Saved data entries
++++++++++
Lemma freepagetable_ok p s virt :
  let root := pagetable p in let c := virt / 4096 in let k := (psz p - virt + 4095) / 4096 in
  space (vms s) root → vmem_lock (vms s) = false → well_marked (vms s) root → 0 ≤ virt ≤ psz p → psz p ≤ TRAPFRAME → virt mod PGSIZE = 0 →
  unmappable (vms s) root c k true →
  ∃ v, proc_freepagetable p virt (psz p) s = Ok (with_vms s v) ∧ torn_down (vms s) v root c k.
Proof.
  intros root c k Hs Hlk Hm Hv Hz Hal Hua. change TRAPFRAME with ((2 ^ 26 - 2) * 4096) in Hz. unfold PGSIZE in Hal.
  pose proof (aligned_div virt Hal) as Ev. fold c in Ev. assert (Hc : 0 ≤ c) by (apply Z.div_pos; lia).
  assert (Hck : 0 ≤ k ∧ c + k ≤ 2 ^ 26 - 2).
  { unfold k. split; [apply Z.div_pos; lia|]. rewrite <-Z.div_add_l by lia. apply Z.lt_succ_r, Z.div_lt_upper_bound; lia. }
  unfold proc_freepagetable, vmrun. fold root. destruct (trim_ok (vms s) root Hs Hlk Hm) as (v1 & v2 & -> & Hop2 & [R1 R2 R3 R4 R5 R6 R7 R8 R9]).
  cbn [bind vms with_vms]. rewrite Hop2. cbn [bind vms with_vms]. rewrite u64_small by lia.
  assert (Hpr : ∀ i, c ≤ i < c + k → present v2 root i = present (vms s) root i ∧ frame v2 root i = frame (vms s) root i).
  { intros i Hi. unfold present, frame. by rewrite R6 by lia. }
  destruct (uvmfree_ok v2 root c (psz p - virt)) as (v3 & Hop & [T1 T2 T5 T3 T4]); try done; try lia; fold k.
  { destruct Hua as [A1 A2 A3]. split; intros i.
    - intros Hi. rewrite (proj1 (Hpr i Hi)), R6 by lia. by apply A1.
    - intros Hi. destruct (Hpr i Hi) as [-> ->]. intros Hp _. destruct (A2 i Hi Hp eq_refl) as (G1 & G2 & G3). split_and!; [done|by apply R4|].
      intros q Hq. rewrite R5 by done. by apply G3.
    - intros j Hi Hj. destruct (Hpr i Hi) as [-> ->], (Hpr j Hj) as [-> ->]. by apply A3. }
  rewrite <-Ev in Hop. rewrite Hop. cbn [bind]. fold k in T1. exists v3. split; [done|]. split; [| |done|intuition congruence|auto].
  - intros b. rewrite T1, R4. do 2 f_equiv; [by apply not_iff_compat, exist_proper; intros q; split; intros [Hq Hx]; rewrite R5 in *|].
    apply not_iff_compat, exist_proper. intros i. split; intros (Hi & Hp & E); destruct (Hpr i Hi) as [X1 X2]; rewrite X1, X2 in *; done.
  - intros x Hx. rewrite T2.
    + by destruct (R7 x) as [|[_ ?]].
    + intros (q & a & i & Hq & Hi & Ha & ->). rewrite R5 in Ha by done. apply Hx. by exists q, a, i.
Qed.

(** ** The end of a process *)

(** The pages of the process: those in its areas, the program and the heap. *)
Definition own_page p s (virt i : Z) : Prop := covered (areas_of p s).*2 i = true ∨ virt ≤ i * 4096 < psz p.
(** The nodes of its areas. *)
Definition own_nodes p s : list Z := (areas_of p s).*1 ++ [pvma p].
Definition own_table p s (b : Z) : Prop := ∃ q, path q ∧ table_at (pt (vms s)) (pagetable p) q = Some b.
(** The pages of memory behind them. *)
Definition uses p s (X : Z → Prop) (b : Z) : Prop :=
  b ∈ own_nodes p s ∨ own_table p s b ∨ ∃ i, X i ∧ pr s p i = true ∧ b = fr s p i.

(** What a process can give back. *)
Record can_exit p s (virt : Z) : Prop := {
  ce_inv : mem_inv p s;
  ce_marked : well_marked (vms s) (pagetable p);
  ce_private : Forall (λ a, a_type a ≠ SHARE) (areas_of p s).*2;
  ce_range : 0 ≤ virt ≤ psz p ∧ psz p ≤ TRAPFRAME ∧ virt mod PGSIZE = 0;
  ce_frames : frames_ok p s (own_page p s virt)
}.

Record exited p s s' (virt : Z) : Prop := {
  xt_own : ∀ b, pa_owned (al (vms s')) b ↔ pa_owned (al (vms s)) b ∧ ¬ uses p s (own_page p s virt) b;
  xt_vmas : ∀ v, vmas s' !! v = if decide (v ∈ own_nodes p s) then None else vmas s !! v;
  xt_words : ∀ x, ¬ table_word (pt (vms s)) (pagetable p) x → pt (vms s') !! x = pt (vms s) !! x;
  xt_inv : pa_inv (al (vms s'));
  xt_rest : dm (vms s') = dm (vms s) ∧ vmem_lock (vms s') = false ∧ same_globals s s';
  xt_avail : ∀ n, pa_avail (al (vms s)) n → pa_avail (al (vms s')) (length (own_nodes p s) + n)
}.

Lemma page_range virt z i :
  virt mod 4096 = 0 → (virt / 4096 ≤ i < virt / 4096 + (z - virt + 4095) / 4096) ↔ (virt ≤ i * 4096 < z).
Proof.
  intros Hv%aligned_div. pose proof (Z.div_mod (z - virt + 4095) 4096 ltac:(lia)). pose proof (Z.mod_pos_bound (z - virt + 4095) 4096 ltac:(lia)). lia.
Qed.

(** The program and the heap, once the areas are gone. *)
Lemma program_left p s s1 virt :
  let l := areas_of p s in
  can_exit p s virt → left_over p s (own_nodes p s) l.*2 s1 →
  (∀ i, virt ≤ i * 4096 < psz p → pr s1 p i = negb (covered l.*2 i) && pr s p i ∧ (covered l.*2 i = false → fr s1 p i = fr s p i)) ∧
  unmappable (vms s1) (pagetable p) (virt / 4096) ((psz p - virt + 4095) / 4096) true.
Proof.
  intros l [Hi Hm Hns (Hv & Hz & Hal) Hf] [L1 L2 L3 L4 L5 L6]. change TRAPFRAME with ((2 ^ 26 - 2) * 4096) in Hz.
  assert (Hpg : ∀ i, virt ≤ i * 4096 < psz p → pr s1 p i = negb (covered l.*2 i) && pr s p i ∧ (covered l.*2 i = false → fr s1 p i = fr s p i)).
  { intros i Hr. assert (Hu : 0 ≤ i < 2 ^ 26) by lia. destruct (covered l.*2 i) eqn:E; cbn [negb andb].
    - split; [|done]. by apply (swept_absent p s s1 _ i L5).
    - destruct (swept_page p s s1 _ i L5 Hu) as (_ & ? & ?); [congruence|]. done. }
  split; [done|]. set (c := virt / 4096). set (k := _ / 4096). replace k with (c + k - c) by lia. apply frames_unmappable.
  apply (frames_present p s1 (λ i, virt ≤ i * 4096 < psz p ∧ covered l.*2 i = false)).
  - intros i Hr Hp. apply (page_range virt (psz p) i Hal) in Hr. split; [done|]. rewrite (proj1 (Hpg i Hr)) in Hp. by destruct (covered l.*2 i).
  - apply (frames_swept p s s1 (λ i, covered l.*2 i = true)); [intros i [? _]; lia|intros i ? [_ ?]; congruence|done|].
    eapply frames_sub; [|exact Hf]. intros i [?|[? _]]; [by left|by right].
Qed.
++++++++++
→ **EXERCISE GOAL**: Gather all lines with the string "Lemma" from the data.

→ **TASK RESPONSE**:
Lemma freepagetable_ok p s virt :
Lemma page_range virt z i :
Lemma program_left p s s1 virt :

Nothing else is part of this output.